■ Aim of the task
Among the records below, find each line containing the word "ValueError" and copy it.

Collected data:
---*---

(** * Minesweeper knowledge base: a shallow embedding of [minesweeper.py]

    The three classes of the program ([Minesweeper], [Sentence],
    [MinesweeperAI]) are embedded as three modules of the same names.
    Python sets of cells are finite sets [gset (Z * Z)], Python integers
    are [Z], Python lists are Rocq lists, and an exception raised by the
    interpreter is an explicit outcome of the embedded function. *)

From Stdlib Require Import ZArith Lia.
From stdpp Require Import base decidable numbers option list sets gmap.

Local Open Scope Z_scope.
#[local] Set Warnings "-clear-no-such-hyp".

(** ** Python values shared by the three classes *)

(** A board cell is the tuple [(i, j)]. *)
Abbreviation Cell := (Z * Z)%type.

(** The built-in exceptions the program can meet. *)
Inductive exn : Type :=
  | IndexError
  | ValueError.

(** Outcome of running a piece of the program: a value, a raised
    exception, or a loop that is still running when the supply of random
    draws is used up. *)
Inductive result (A : Type) : Type :=
  | Ok (a : A)
  | Raise (e : exn)
  | Running.
Arguments Ok {A} a.
Arguments Raise {A} e.
Arguments Running {A}.

#[export] Instance result_ret : MRet result := λ A a, Ok a.

#[export] Instance result_bind : MBind result := λ A B k m,
  match m with
  | Ok a => k a
  | Raise e => Raise e
  | Running => Running
  end.

(** [range(lo, hi)]: the integers [lo, lo+1, ..., hi-1]; empty when
    [hi <= lo]. *)
Definition range (lo hi : Z) : list Z := seqZ lo (hi - lo).

(** [l[i]] for a Python list: indices [0 .. len-1] count from the front,
    [-len .. -1] from the back, anything else raises [IndexError]. *)
Definition getitem {A : Type} (l : list A) (i : Z) : result A :=
  let n := Z.of_nat (length l) in
  if decide (0 ≤ i < n) then
    match l !! Z.to_nat i with Some x => Ok x | None => Raise IndexError end
  else if decide (- n ≤ i < 0) then
    match l !! Z.to_nat (n + i) with Some x => Ok x | None => Raise IndexError end
  else Raise IndexError.

(** [l[i] = x] for a Python list, with the same index convention. *)
Definition setitem {A : Type} (l : list A) (i : Z) (x : A) : result (list A) :=
  let n := Z.of_nat (length l) in
  if decide (0 ≤ i < n) then Ok (<[Z.to_nat i := x]> l)
  else if decide (- n ≤ i < 0) then Ok (<[Z.to_nat (n + i) := x]> l)
  else Raise IndexError.

(** Monadic left fold: a [for] loop whose body may raise. *)
Fixpoint foldM {A S : Type} (body : S → A → result S) (s : S) (l : list A)
  : result S :=
  match l with
  | [] => Ok s
  | x :: r => s' ← body s x; foldM body s' r
  end.

(** ** class Minesweeper *)

Module Minesweeper.

Record t : Type := mk {
  height : Z;
  width : Z;
  mines : gset Cell;
  board : list (list bool);
  mines_found : gset Cell
}.

(** [random.randrange(n)]: raises [ValueError] on an empty range, and
    otherwise returns some integer of [0, n); the generator is a supply
    of raw draws, and the raw draw [r] yields [r mod n]. *)
Definition randrange (n r : Z) : result Z :=
  if decide (n ≤ 0) then Raise ValueError else Ok (r `mod` n).

(** The two nested [for] loops that build the field with no mines. *)
Definition empty_board (height width : Z) : list (list bool) :=
  foldl (λ board _,
           board ++ [foldl (λ row _, row ++ [false]) [] (range 0 width)])
        [] (range 0 height).

(** The [while len(self.mines) != mines] loop. Every iteration takes a
    pair of raw draws; with no draws left the loop is still running. *)
Fixpoint place_mines (draws : list (Z * Z)) (height width mines_target : Z)
    (mines : gset Cell) (board : list (list bool))
  : result (gset Cell * list (list bool)) :=
  if decide (Z.of_nat (size mines) ≠ mines_target) then
    match draws with
    | [] => Running
    | (r1, r2) :: draws' =>
        i ← randrange height r1;
        j ← randrange width r2;
        row ← getitem board i;
        b ← getitem row j;
        if negb b then
          row' ← setitem row j true;
          board' ← setitem board i row';
          place_mines draws' height width mines_target ({[(i, j)]} ∪ mines) board'
        else
          place_mines draws' height width mines_target mines board
    end
  else Ok (mines, board).

Definition __init__ (height width mines_target : Z) (draws : list (Z * Z))
  : result t :=
  mb ← place_mines draws height width mines_target ∅ (empty_board height width);
  Ok (mk height width mb.1 mb.2 ∅).

Definition is_mine (self : t) (cell : Cell) : result bool :=
  let '(i, j) := cell in
  row ← getitem (board self) i;
  getitem row j.

(** Body of the two nested loops of [nearby_mines] at [(i, j)]; the
    accumulator is the local variable [count]. *)
Definition count_mine (self : t) (cell : Cell) (count : Z) (i j : Z)
  : result Z :=
  if decide ((i, j) = cell) then Ok count
  else if decide ((0 ≤ i < height self) ∧ (0 ≤ j < width self)) then
    row ← getitem (board self) i;
    b ← getitem row j;
    Ok (if b : bool then count + 1 else count)
  else Ok count.

Definition nearby_mines (self : t) (cell : Cell) : result Z :=
  foldM (λ count i,
           foldM (λ count j, count_mine self cell count i j) count
                 (range (cell.2 - 1) (cell.2 + 2)))
        0 (range (cell.1 - 1) (cell.1 + 2)).

Definition won (self : t) : bool :=
  bool_decide (mines_found self = mines self).

End Minesweeper.

(** ** class Sentence *)

Module Sentence.

Record t : Type := mk {
  cells : gset Cell;
  count : Z;
  safe_cells : gset Cell;
  mines_cells : gset Cell
}.

(** [Sentence(cells, count)]: copies the cells, starts with empty known
    sets. *)
Definition __init__ (cells0 : gset Cell) (count0 : Z) : t :=
  mk cells0 count0 ∅ ∅.

(** [__eq__] compares the unresolved cells and the count only. *)
Definition eqb (self other : t) : bool :=
  bool_decide (cells self = cells other) && bool_decide (count self = count other).

Definition known_mines (self : t) : gset Cell := mines_cells self.

Definition known_safes (self : t) : gset Cell := safe_cells self.

Definition conclude (self : t) : t :=
  let self1 :=
    if decide (count self = 0)
    then mk ∅ (count self) (safe_cells self ∪ cells self) (mines_cells self)
    else self in
  if decide (count self1 = Z.of_nat (size (cells self1)))
  then mk ∅ (count self1) (safe_cells self1) (mines_cells self1 ∪ cells self1)
  else self1.

Definition mark_mine (self : t) (cell : Cell) : t :=
  if decide (cell ∉ cells self) then self
  else conclude (mk (cells self ∖ {[cell]}) (count self - 1)
                    (safe_cells self) (mines_cells self ∪ {[cell]})).

Definition mark_safe (self : t) (cell : Cell) : t :=
  if decide (cell ∉ cells self) then self
  else conclude (mk (cells self ∖ {[cell]}) (count self)
                    (safe_cells self ∪ {[cell]}) (mines_cells self)).

End Sentence.

(** ** class MinesweeperAI *)

Module MinesweeperAI.

Record t : Type := mk {
  height : Z;
  width : Z;
  moves_made : gset Cell;
  mines : gset Cell;
  safes : gset Cell;
  knowledge : list Sentence.t;
  parent : list nat
}.

Definition __init__ (height width : Z) : t := mk height width ∅ ∅ ∅ [] [].

Definition mark_mine (self : t) (cell : Cell) : t :=
  mk (height self) (width self) (moves_made self)
     (mines self ∪ {[cell]}) (safes self)
     (map (λ sentence, Sentence.mark_mine sentence cell) (knowledge self))
     (parent self).

Definition mark_safe (self : t) (cell : Cell) : t :=
  mk (height self) (width self) (moves_made self)
     (mines self) (safes self ∪ {[cell]})
     (map (λ sentence, Sentence.mark_safe sentence cell) (knowledge self))
     (parent self).

(** Body of the two nested loops of [get_sentence] at [(i, j)]; the
    accumulator is the pair of local variables [(neighbors, score)]. *)
Definition visit (self : t) (cell : Cell) (acc : gset Cell * Z) (i j : Z)
  : gset Cell * Z :=
  if decide ((i, j) = cell) then acc
  else if decide ((0 ≤ i < height self) ∧ (0 ≤ j < width self)) then
    let score := if decide ((i, j) ∈ mines self) then acc.2 - 1 else acc.2 in
    let neighbors :=
      if decide (((i, j) ∉ mines self) ∧ ((i, j) ∉ safes self))
      then acc.1 ∪ {[(i, j)]} else acc.1 in
    (neighbors, score)
  else acc.

Definition get_sentence (self : t) (cell : Cell) (score : Z) : Sentence.t :=
  let acc :=
    foldl (λ acc i,
             foldl (λ acc j, visit self cell acc i j) acc
                   (range (cell.2 - 1) (cell.2 + 2)))
          (∅, score) (range (cell.1 - 1) (cell.1 + 2)) in
  Sentence.__init__ acc.1 acc.2.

---*---

■ Response
  | ValueError.
(** [random.randrange(n)]: raises [ValueError] on an empty range, and
  if decide (n ≤ 0) then Raise ValueError else Ok (r `mod` n).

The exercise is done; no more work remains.